Mark Brandon: The cultural costs of those sky-high salaries
4 August 2014
14 April 2014
28 October 2013
13 March 2014
4 August 2014
8 April 2014
Why is lawyers’ pay so high? Not because it benefits the business, say the stats
Ah, summer. A time to kick back, to look at law firms’ numbers coming in ahead of The Lawyer’s annual UK 200 analysis and wonder what I would do if I earned £400,000, £500,000 or £600,000 – or even £1.4m – a year.
Is there much difference between earning £400,000 and £600,000 a year? I doubt I’ll ever find out, but given that 99 per cent of the population would regard either amount as a healthy lottery win, it does trouble me the degree of angst many law firm partners have about how much they earn in a single year, and especially how much their colleagues or ex law school chums are earning.
Squeezing this amount of money out of the business on an annual basis has, as we all know, led to some pretty grotesque behaviour in the legal profession. There was the equity partner promised a safe berth when he returned from having left his UK client base to manage an overseas office, only to find no room at the inn. The equity partner who had been at the firm 20 years who was blanked by every other partner including his best man after he was told he was surplus to requirements, as if mere association with him would mean their heads were next on the block. The top firm where the ‘successful partner’, according to one of the unfortunate souls of that rank, has to be “paranoid, insecure and driven”.
As I pondered the relationship between earning a ton of cash and “proactive management of the equity”, it occurred to me to undertake some kind of analysis to see if there is any relationship between cutting (or ardently recruiting) equity partners and financial success.
Happily as it turned out, I didn’t need to make a choice between going and laying in the sun or burying myself in a stack of data, as the US law firm management and commentator Bruce MacEwen had already joined the dots for me.
He wasn’t looking at UK firms, but at the AmLaw second hundred but the points, I think, stand.
In a nutshell, MacEwen points out that of the 50 firms whose revenue per lawyer (RPL) outperformed US inflation over a five-year period – “good firms” – 24 increased equity ranks, 23 cut them and three remained flat.

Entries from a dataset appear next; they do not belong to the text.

(** X15.  The copy of a notebook is a notebook file again: when the
    path has the notebook extension and the conversion is not in place,
    the output path splits into the stem of the input path followed by the
    converted marker, and the notebook extension; it is ten characters
    longer than the input path, so it is another path. *)
Theorem copy_keeps_notebook_extension (self self' : IpynbConverter)
    (path : string) (w w' : World) (notebook : json) :
  inplace self = false →
  (os_path_splitext path).2 = ".ipynb" →
  convert self path w = (Ok (self', notebook), w') →
  ∃ out, _path self' = Some out
         ∧ os_path_splitext out
           = ((os_path_splitext path).1 +:+ "-converted", ".ipynb")
         ∧ String.length out = (String.length path + 10)%nat
         ∧ out ≠ path.
Proof.
  intros Hi Hext H.
  destruct (convert_Ok_inv _ _ _ _ _ _ H)
    as (dc & du & tags & link & title & d & cells & header & link_cell
        & _ & _ & _ & _ & _ & _ & _ & -> & _).
  rewrite Hi. exists (output_path false path). split; [done|].
  split; [by apply os_path_splitext_copy|].
  assert (String.length (output_path false path)
          = (String.length path + 10)%nat) as Hlen.
  { pose proof (os_path_splitext_spec path) as [Hpath _].
    rewrite Hpath at 2. unfold output_path, CONVERTED.
    rewrite !length_append. cbn [String.length]. lia. }
  split; [exact Hlen|]. intros E. rewrite E in Hlen. lia.
Qed.

(** ** The child process of [add] *)

Lemma str_drop_last (a : string) (c : ascii) :
  str_drop (String.length (a +:+ String c "") - 1) (a +:+ String c "")
  = String c "".
Proof.
  induction a as [|x a IH]; [done|].
  cbn [String.append String.length]. rewrite Nat.sub_1_r. cbn [Nat.pred].
  rewrite length_append in *. cbn [String.length] in *.
  replace (String.length a + 1)%nat with (S (String.length a + 1 - 1)) by lia.
  exact IH.
Qed.

(** The tag holds no slash. *)
Lemma tags_plain (path tags link : string) :
  _tags_and_github_link path = Ok (tags, link) → has_char "/" tags = false.
Proof.
  unfold _tags_and_github_link.
  destruct (py_split REPO_NAME path) as [|? [|file_path [|]]]; try done.
  pose proof (os_path_split_tail file_path) as (dir & _ & Hslash & _).
  destruct (os_path_split file_path) as [? file_name]. cbn [snd] in Hslash.
  pose proof (os_path_splitext_spec file_name) as [Hname _].
  destruct (os_path_splitext file_name) as [tags' ext]. cbn [fst snd] in Hname.
  intros [= <- _]. rewrite Hname, has_char_append in Hslash.
  by apply orb_false_iff in Hslash as [-> _].
Qed.
(** * Task manager (after-review version): a shallow embedding and its properties

    The development follows [src/after-review/task_manager.py].  The SQLite
    file behind a [TaskManager] is a value of type [database]: the rows of the
    table [tasks] in rowid order together with the AUTOINCREMENT counter kept
    in [sqlite_sequence].  Every public method is a computation in a small
    state-and-exception monad [M]; parameters bound through [?] placeholders
    are passed as values, exactly as the [sqlite3] module binds them.

    Conventions of the model:
    - a Python [str] is a [string]; each [ascii] stands for one code point
      below 256, and [len] is [String.length];
    - [datetime.now().isoformat()] is read from the clock: the reading is the
      first argument [now] of [add_task] and [update_task];
    - a task id is an SQLite INTEGER, modelled as a [Z].  The [sqlite3]
      module binds a Python int only if it lies in the signed 64-bit range
      [int64] and raises [OverflowError] otherwise; that raise is not
      modelled, so statements about an arbitrary [task_id] assume
      [int64 task_id];
    - the storage engine executes every statement: I/O failures, locking and
      engine limits are outside the model, so no statement raises
      [sqlite3.Error] and the [DatabaseError] branch of [_get_connection] is
      never taken;
    - [LIKE] has SQLite's default behaviour (no [case_sensitive_like], no
      ESCAPE clause, pattern limit 50000 bytes, texts read as C strings);
    - logging is not modelled. *)

From Stdlib Require Import List String Ascii ZArith NArith Bool Lia.
From Stdlib Require Import Sorting.Sorted Sorting.Permutation.
From Stdlib Require OrderedTypeEx.
Import ListNotations.
(** *** Data plane *)

Definition set_stream (st : Impl) (topics : gmap string StreamTopic)
    (objs : list IQueue) : Impl :=
  {| control_topics_ := control_topics_ st; zmq_context_ := zmq_context_ st;
     pub_sockets_ := pub_sockets_ st; sub_workers_ := sub_workers_ st;
     stream_topics_ := topics; queue_objects := objs;
     zmq_next := zmq_next st; zmq_sockets := zmq_sockets st;
     zmq_sent := zmq_sent st; threads := threads st |}.

(** [for (auto& queue : topic_ptr->queues) queue->push(data);] *)
Fixpoint fan_out (qs : list nat) (data : shared_ptr_void) (objs : list IQueue)
    : list IQueue :=
  match qs with
  | [] => objs
  | queue :: qs' =>
      fan_out qs' data (alter (λ q, IQueue_push q data) queue objs)
  end.

Definition publish_stream (st : Impl) (topic : string) (data : shared_ptr_void) : Impl :=
  match stream_topics_ st !! topic with
  | None => st
  | Some topic_ptr =>
      set_stream st (stream_topics_ st) (fan_out (queues topic_ptr) data (queue_objects st))
  end.

(** [subscribe_stream]: the bus afterwards and the pointer returned,
    [None] for [nullptr]. *)
Definition subscribe_stream (st : Impl) (topic : string) (mode : StreamMode)
    : Impl * option nat :=
  let topics :=
    match stream_topics_ st !! topic with
    | None => <[topic := {| queues := [] |}]> (stream_topics_ st)
    | Some _ => stream_topics_ st
    end in
  let topic_ptr := default {| queues := [] |} (topics !! topic) in
  let make (new_queue : IQueue) :=
    let handle := length (queue_objects st) in
    (set_stream st
       (<[topic := {| queues := queues topic_ptr ++ [handle] |}]> topics)
       (queue_objects st ++ [new_queue]),
     Some handle) in
  if (mode =? kReliableFifo)%N then make (Reliable MPMCQueue.create)
  else if (mode =? kRealTimeLatest)%N then make (Latest (OverwriteQueue.create 1))
  else (set_stream st topics (queue_objects st), None).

Of the 37 whose RPL was lower than inflation over the same period – “bad firms” – 12 increased equity partner numbers, 23 cut them and two were flat. The same went for overall headcount in both groups.
MacEwen finishes with this zinger: “So on those metrics, what do we learn?… Pushing these buttons does nothing. More rigorously, changing the readings on these dials has no systemic impact. Something else must be afoot that explains out- and under-performance. The answer, I suspect, has a lot to do with knowing who you are and what clientele you’re targeting and virtually nothing to do with throw-weight.”
The telling phrase, for me, is “knowing who you are”. I wonder how well many law firms are able to articulate their own sense of purpose?
With that in mind, my sun-addled brain came up with the following questions which managing partners and law firm leaders might like to ponder when sat around the pool in Tuscany or on the beach in Weymouth:
How much time (= money) do you spend on mechanistic activities such as those outlined above, and how much time/money do you spend on your identity and culture?
If it came down to a choice of doing something which made marginally more money for the firm but affected your culture, or doing something which was better for your culture but might impact this year’s profits, which choice would you make?
Is there a level playing field for incumbent partners (= de-equitisation candidates) and lateral recruits (= game changers, drizzlemakers or duds)?
How well would you say your firm adheres to your corporate values? How well do you think your partners think it does? Have you ever tested the proposition?
How prepared are your partners to invest for the longer term, or do they just think year to year in terms of what they are taking out of the business?
Have you ever been held hostage by a high-billing partner, and how did you handle it? Was your response based on economics or culture, and were you satisfied that the outcome was the best one in the final analysis?
Have you ever attempted to define your culture? If so, how have you used the results in planning and strategising the business?
Would you describe your firm as a happy place?